§ **Instructions for the task**:
Produce an exact transcription of every entry.

[Collected data]
•••••

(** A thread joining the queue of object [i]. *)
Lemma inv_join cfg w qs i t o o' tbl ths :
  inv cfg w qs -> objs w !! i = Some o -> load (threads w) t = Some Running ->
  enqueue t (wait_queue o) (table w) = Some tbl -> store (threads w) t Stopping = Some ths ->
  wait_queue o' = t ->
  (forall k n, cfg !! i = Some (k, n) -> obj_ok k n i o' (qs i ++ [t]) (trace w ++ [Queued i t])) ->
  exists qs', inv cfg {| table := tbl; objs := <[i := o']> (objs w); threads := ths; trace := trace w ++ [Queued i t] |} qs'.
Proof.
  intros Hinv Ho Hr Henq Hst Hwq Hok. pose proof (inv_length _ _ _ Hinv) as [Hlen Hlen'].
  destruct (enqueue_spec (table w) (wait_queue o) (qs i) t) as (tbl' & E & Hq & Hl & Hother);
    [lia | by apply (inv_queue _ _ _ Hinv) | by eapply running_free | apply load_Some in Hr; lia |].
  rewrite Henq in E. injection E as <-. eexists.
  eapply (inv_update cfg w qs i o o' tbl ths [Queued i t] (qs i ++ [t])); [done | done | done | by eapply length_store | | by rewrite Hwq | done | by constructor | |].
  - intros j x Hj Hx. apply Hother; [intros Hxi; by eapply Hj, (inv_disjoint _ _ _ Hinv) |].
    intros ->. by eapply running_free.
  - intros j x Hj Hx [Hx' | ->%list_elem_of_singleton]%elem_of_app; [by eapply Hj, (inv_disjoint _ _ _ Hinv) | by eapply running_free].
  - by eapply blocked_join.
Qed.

•••••

§ **Response to the task**:
(** A thread joining the queue of object [i]. *)
Lemma inv_join cfg w qs i t o o' tbl ths :
  inv cfg w qs -> objs w !! i = Some o -> load (threads w) t = Some Running ->
  enqueue t (wait_queue o) (table w) = Some tbl -> store (threads w) t Stopping = Some ths ->
  wait_queue o' = t ->
  (forall k n, cfg !! i = Some (k, n) -> obj_ok k n i o' (qs i ++ [t]) (trace w ++ [Queued i t])) ->
  exists qs', inv cfg {| table := tbl; objs := <[i := o']> (objs w); threads := ths; trace := trace w ++ [Queued i t] |} qs'.
Proof.
  intros Hinv Ho Hr Henq Hst Hwq Hok. pose proof (inv_length _ _ _ Hinv) as [Hlen Hlen'].
  destruct (enqueue_spec (table w) (wait_queue o) (qs i) t) as (tbl' & E & Hq & Hl & Hother);
    [lia | by apply (inv_queue _ _ _ Hinv) | by eapply running_free | apply load_Some in Hr; lia |].
  rewrite Henq in E. injection E as <-. eexists.
  eapply (inv_update cfg w qs i o o' tbl ths [Queued i t] (qs i ++ [t])); [done | done | done | by eapply length_store | | by rewrite Hwq | done | by constructor | |].
  - intros j x Hj Hx. apply Hother; [intros Hxi; by eapply Hj, (inv_disjoint _ _ _ Hinv) |].
    intros ->. by eapply running_free.
  - intros j x Hj Hx [Hx' | ->%list_elem_of_singleton]%elem_of_app; [by eapply Hj, (inv_disjoint _ _ _ Hinv) | by eapply running_free].
  - by eapply blocked_join.
Qed.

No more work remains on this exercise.